» **The problem**: Output only the lines below that start at the line containing "Ltac locked_J g'" and end at the line containing "Lemma ffp_disable_J g", with both ends kept.
Working data: Begin
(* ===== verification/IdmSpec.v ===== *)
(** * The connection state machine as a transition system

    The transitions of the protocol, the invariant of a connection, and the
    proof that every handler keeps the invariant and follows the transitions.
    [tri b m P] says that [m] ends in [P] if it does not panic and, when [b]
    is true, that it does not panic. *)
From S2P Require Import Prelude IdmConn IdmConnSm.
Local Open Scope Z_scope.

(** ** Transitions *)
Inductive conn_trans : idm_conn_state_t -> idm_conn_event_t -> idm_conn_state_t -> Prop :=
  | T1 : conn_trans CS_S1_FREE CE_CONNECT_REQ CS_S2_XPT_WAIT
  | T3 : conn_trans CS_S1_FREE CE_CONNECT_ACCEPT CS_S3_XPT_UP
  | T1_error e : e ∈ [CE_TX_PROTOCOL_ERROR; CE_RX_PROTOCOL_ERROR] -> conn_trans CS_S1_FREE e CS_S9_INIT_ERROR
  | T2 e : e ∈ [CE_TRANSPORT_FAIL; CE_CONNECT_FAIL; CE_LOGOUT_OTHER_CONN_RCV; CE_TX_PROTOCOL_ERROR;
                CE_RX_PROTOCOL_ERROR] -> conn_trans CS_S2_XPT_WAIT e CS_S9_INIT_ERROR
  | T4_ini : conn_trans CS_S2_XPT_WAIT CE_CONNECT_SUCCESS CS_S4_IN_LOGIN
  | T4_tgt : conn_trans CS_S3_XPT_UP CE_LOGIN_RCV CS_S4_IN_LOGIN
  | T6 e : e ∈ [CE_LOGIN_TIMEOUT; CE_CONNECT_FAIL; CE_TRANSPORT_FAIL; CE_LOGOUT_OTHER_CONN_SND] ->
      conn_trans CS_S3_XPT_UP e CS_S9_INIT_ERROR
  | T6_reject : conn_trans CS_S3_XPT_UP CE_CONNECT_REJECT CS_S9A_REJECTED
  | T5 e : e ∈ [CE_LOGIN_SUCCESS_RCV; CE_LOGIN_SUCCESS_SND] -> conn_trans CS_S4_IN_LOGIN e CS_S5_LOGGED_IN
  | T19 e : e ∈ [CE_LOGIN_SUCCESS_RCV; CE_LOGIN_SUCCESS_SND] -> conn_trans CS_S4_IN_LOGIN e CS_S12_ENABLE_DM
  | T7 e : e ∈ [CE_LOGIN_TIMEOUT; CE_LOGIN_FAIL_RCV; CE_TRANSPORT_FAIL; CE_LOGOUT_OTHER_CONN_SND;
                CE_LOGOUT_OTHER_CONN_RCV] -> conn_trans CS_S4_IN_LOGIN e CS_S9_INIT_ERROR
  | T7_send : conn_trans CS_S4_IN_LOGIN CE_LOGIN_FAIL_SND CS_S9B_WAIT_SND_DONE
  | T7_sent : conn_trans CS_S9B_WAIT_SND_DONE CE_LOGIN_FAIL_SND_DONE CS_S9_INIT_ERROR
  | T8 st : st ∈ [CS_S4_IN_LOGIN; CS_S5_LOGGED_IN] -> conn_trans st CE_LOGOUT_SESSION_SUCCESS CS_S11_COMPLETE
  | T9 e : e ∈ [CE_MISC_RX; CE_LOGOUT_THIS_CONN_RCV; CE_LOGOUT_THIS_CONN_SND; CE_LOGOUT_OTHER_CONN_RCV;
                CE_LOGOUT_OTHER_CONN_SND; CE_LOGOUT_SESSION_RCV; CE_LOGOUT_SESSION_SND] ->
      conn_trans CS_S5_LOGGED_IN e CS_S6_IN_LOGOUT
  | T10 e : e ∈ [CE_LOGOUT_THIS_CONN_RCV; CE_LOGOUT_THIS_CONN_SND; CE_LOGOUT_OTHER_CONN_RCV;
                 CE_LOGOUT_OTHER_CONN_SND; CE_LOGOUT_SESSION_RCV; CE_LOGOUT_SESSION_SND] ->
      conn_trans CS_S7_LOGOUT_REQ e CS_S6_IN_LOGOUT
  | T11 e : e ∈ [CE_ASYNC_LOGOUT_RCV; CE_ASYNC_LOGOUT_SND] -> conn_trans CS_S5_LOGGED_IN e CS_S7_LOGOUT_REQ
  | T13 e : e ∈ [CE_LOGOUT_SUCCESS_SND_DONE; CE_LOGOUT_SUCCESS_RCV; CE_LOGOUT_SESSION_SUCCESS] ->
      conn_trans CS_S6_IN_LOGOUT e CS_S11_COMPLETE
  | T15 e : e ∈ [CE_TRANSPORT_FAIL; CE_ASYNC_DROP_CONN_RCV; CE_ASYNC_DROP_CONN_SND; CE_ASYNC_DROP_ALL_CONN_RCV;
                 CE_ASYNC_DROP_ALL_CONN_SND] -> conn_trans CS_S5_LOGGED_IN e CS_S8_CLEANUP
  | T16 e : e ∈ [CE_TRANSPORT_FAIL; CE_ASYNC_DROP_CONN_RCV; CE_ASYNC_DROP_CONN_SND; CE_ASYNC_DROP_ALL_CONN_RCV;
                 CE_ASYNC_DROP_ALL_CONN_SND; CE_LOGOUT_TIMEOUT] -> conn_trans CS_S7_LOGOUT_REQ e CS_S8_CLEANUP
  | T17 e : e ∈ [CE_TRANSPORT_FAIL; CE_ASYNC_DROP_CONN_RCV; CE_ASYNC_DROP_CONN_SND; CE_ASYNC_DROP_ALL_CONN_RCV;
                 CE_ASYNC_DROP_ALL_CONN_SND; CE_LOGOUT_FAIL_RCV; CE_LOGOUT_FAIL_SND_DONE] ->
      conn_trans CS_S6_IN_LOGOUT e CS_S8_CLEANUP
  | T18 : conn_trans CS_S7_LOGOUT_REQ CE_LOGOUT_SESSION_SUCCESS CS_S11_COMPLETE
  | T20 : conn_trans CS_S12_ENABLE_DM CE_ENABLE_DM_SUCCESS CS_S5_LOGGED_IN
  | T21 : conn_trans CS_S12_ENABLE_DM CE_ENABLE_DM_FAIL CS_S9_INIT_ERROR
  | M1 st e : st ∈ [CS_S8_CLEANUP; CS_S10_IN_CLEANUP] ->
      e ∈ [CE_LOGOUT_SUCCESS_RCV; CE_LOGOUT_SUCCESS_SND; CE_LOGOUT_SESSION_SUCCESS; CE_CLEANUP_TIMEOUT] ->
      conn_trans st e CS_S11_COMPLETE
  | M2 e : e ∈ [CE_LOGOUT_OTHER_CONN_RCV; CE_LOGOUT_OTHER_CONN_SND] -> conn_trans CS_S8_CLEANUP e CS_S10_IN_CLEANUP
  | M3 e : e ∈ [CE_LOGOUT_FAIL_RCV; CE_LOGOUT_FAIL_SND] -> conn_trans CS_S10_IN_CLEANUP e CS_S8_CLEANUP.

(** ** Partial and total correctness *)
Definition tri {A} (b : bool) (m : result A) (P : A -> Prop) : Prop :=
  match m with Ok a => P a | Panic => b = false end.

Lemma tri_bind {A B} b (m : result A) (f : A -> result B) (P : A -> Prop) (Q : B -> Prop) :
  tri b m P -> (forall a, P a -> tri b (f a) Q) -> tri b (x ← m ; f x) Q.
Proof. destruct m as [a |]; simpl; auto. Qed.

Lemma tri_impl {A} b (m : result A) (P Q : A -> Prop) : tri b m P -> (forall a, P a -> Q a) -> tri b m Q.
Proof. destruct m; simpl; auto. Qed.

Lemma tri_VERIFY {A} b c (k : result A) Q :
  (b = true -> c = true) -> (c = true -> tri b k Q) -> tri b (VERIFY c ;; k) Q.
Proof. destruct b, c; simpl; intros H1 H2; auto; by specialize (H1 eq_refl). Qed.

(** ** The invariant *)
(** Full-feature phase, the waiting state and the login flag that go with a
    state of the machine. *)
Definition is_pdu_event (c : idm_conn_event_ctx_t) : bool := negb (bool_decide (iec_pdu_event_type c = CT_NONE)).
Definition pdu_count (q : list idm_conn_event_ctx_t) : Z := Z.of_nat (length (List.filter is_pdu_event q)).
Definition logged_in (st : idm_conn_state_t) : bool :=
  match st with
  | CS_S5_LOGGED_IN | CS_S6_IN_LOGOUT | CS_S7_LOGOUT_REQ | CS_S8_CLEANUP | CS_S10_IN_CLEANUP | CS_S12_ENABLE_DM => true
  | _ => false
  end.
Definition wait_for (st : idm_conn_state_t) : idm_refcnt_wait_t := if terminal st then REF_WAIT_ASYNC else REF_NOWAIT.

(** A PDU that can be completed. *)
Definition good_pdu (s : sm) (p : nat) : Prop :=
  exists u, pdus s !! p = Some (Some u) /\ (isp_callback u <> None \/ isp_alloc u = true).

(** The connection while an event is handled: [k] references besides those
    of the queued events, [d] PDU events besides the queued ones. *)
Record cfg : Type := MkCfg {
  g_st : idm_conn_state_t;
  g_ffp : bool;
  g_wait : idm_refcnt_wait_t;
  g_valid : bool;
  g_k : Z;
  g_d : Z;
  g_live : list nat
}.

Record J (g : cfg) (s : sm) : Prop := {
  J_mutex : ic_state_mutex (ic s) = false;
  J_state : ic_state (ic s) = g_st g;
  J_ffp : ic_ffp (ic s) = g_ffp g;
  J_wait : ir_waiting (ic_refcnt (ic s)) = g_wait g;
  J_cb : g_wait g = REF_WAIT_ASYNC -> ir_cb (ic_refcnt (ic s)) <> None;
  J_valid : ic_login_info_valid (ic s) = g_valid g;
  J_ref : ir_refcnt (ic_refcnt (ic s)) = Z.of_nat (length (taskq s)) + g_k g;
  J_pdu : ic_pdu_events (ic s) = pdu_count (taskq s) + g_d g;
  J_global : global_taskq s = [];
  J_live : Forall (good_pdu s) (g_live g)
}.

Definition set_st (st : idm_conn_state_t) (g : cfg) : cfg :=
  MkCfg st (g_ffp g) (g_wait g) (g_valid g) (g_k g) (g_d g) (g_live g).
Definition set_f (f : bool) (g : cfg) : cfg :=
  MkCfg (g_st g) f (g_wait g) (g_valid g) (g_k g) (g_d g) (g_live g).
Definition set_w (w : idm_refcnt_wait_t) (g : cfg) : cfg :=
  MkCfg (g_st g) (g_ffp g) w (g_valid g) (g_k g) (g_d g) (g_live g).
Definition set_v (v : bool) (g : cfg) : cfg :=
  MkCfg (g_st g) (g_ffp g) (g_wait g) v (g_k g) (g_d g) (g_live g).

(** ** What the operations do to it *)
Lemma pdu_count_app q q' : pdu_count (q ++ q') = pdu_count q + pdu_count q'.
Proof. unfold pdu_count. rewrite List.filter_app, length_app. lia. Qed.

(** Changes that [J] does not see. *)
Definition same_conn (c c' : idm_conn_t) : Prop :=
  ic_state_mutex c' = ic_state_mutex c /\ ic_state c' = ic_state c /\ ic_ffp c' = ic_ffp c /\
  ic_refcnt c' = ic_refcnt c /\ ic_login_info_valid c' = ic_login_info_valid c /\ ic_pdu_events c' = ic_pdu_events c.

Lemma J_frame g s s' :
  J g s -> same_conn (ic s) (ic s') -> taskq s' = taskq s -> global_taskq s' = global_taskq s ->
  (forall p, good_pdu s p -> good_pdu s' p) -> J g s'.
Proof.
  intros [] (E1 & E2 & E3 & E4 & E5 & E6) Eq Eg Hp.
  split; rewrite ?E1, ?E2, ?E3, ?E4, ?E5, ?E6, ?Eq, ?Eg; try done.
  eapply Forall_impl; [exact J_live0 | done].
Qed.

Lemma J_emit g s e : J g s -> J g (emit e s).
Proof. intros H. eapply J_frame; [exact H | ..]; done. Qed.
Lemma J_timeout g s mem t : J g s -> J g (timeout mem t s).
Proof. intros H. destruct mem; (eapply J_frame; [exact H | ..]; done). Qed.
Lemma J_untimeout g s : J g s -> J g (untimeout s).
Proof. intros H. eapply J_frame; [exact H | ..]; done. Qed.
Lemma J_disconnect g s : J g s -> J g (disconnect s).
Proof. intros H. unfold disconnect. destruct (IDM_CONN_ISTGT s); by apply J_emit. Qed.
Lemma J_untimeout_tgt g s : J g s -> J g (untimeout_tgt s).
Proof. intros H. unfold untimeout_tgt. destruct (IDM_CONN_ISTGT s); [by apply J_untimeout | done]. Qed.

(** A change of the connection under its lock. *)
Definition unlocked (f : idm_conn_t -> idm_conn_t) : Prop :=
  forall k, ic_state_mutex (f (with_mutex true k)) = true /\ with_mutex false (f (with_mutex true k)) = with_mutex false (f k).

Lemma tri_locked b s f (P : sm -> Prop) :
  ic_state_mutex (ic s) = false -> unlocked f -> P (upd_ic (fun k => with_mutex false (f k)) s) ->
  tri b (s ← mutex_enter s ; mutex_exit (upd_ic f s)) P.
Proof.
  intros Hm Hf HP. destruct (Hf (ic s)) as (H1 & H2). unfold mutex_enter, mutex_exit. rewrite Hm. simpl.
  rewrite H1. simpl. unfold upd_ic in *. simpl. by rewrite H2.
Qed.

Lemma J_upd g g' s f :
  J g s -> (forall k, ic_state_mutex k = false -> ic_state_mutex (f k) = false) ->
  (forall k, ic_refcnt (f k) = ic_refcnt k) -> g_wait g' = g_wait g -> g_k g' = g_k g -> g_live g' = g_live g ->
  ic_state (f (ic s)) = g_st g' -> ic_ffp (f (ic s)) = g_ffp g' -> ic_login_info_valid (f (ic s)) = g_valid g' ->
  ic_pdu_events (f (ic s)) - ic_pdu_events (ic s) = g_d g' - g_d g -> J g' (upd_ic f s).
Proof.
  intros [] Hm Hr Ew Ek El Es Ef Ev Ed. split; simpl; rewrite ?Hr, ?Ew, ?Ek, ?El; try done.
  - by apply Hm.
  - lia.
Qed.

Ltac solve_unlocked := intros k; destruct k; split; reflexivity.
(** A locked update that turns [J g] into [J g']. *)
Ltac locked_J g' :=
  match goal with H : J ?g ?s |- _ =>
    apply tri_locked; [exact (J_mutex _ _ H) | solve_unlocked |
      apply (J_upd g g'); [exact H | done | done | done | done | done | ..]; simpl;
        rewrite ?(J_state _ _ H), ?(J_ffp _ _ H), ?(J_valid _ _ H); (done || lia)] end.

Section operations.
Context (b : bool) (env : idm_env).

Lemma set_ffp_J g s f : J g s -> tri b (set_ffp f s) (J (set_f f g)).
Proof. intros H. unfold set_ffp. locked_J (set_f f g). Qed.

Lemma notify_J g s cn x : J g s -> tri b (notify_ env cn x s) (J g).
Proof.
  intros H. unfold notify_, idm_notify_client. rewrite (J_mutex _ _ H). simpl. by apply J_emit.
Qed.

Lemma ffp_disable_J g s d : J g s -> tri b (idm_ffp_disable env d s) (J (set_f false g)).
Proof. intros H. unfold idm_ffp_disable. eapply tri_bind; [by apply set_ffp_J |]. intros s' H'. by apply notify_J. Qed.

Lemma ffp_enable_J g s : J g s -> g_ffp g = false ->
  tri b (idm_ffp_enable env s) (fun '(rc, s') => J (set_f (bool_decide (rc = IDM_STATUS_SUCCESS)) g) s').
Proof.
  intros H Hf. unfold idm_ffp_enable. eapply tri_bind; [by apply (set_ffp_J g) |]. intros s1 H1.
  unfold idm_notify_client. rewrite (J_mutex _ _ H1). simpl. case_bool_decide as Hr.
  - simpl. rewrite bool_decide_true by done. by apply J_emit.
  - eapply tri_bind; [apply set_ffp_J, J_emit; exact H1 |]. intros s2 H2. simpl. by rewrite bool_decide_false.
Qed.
Working data: End
» **Solved problem**:
Ltac locked_J g' :=
  match goal with H : J ?g ?s |- _ =>
    apply tri_locked; [exact (J_mutex _ _ H) | solve_unlocked |
      apply (J_upd g g'); [exact H | done | done | done | done | done | ..]; simpl;
        rewrite ?(J_state _ _ H), ?(J_ffp _ _ H), ?(J_valid _ _ H); (done || lia)] end.

Section operations.
Context (b : bool) (env : idm_env).

Lemma set_ffp_J g s f : J g s -> tri b (set_ffp f s) (J (set_f f g)).
Proof. intros H. unfold set_ffp. locked_J (set_f f g). Qed.

Lemma notify_J g s cn x : J g s -> tri b (notify_ env cn x s) (J g).
Proof.
  intros H. unfold notify_, idm_notify_client. rewrite (J_mutex _ _ H). simpl. by apply J_emit.
Qed.

Lemma ffp_disable_J g s d : J g s -> tri b (idm_ffp_disable env d s) (J (set_f false g)).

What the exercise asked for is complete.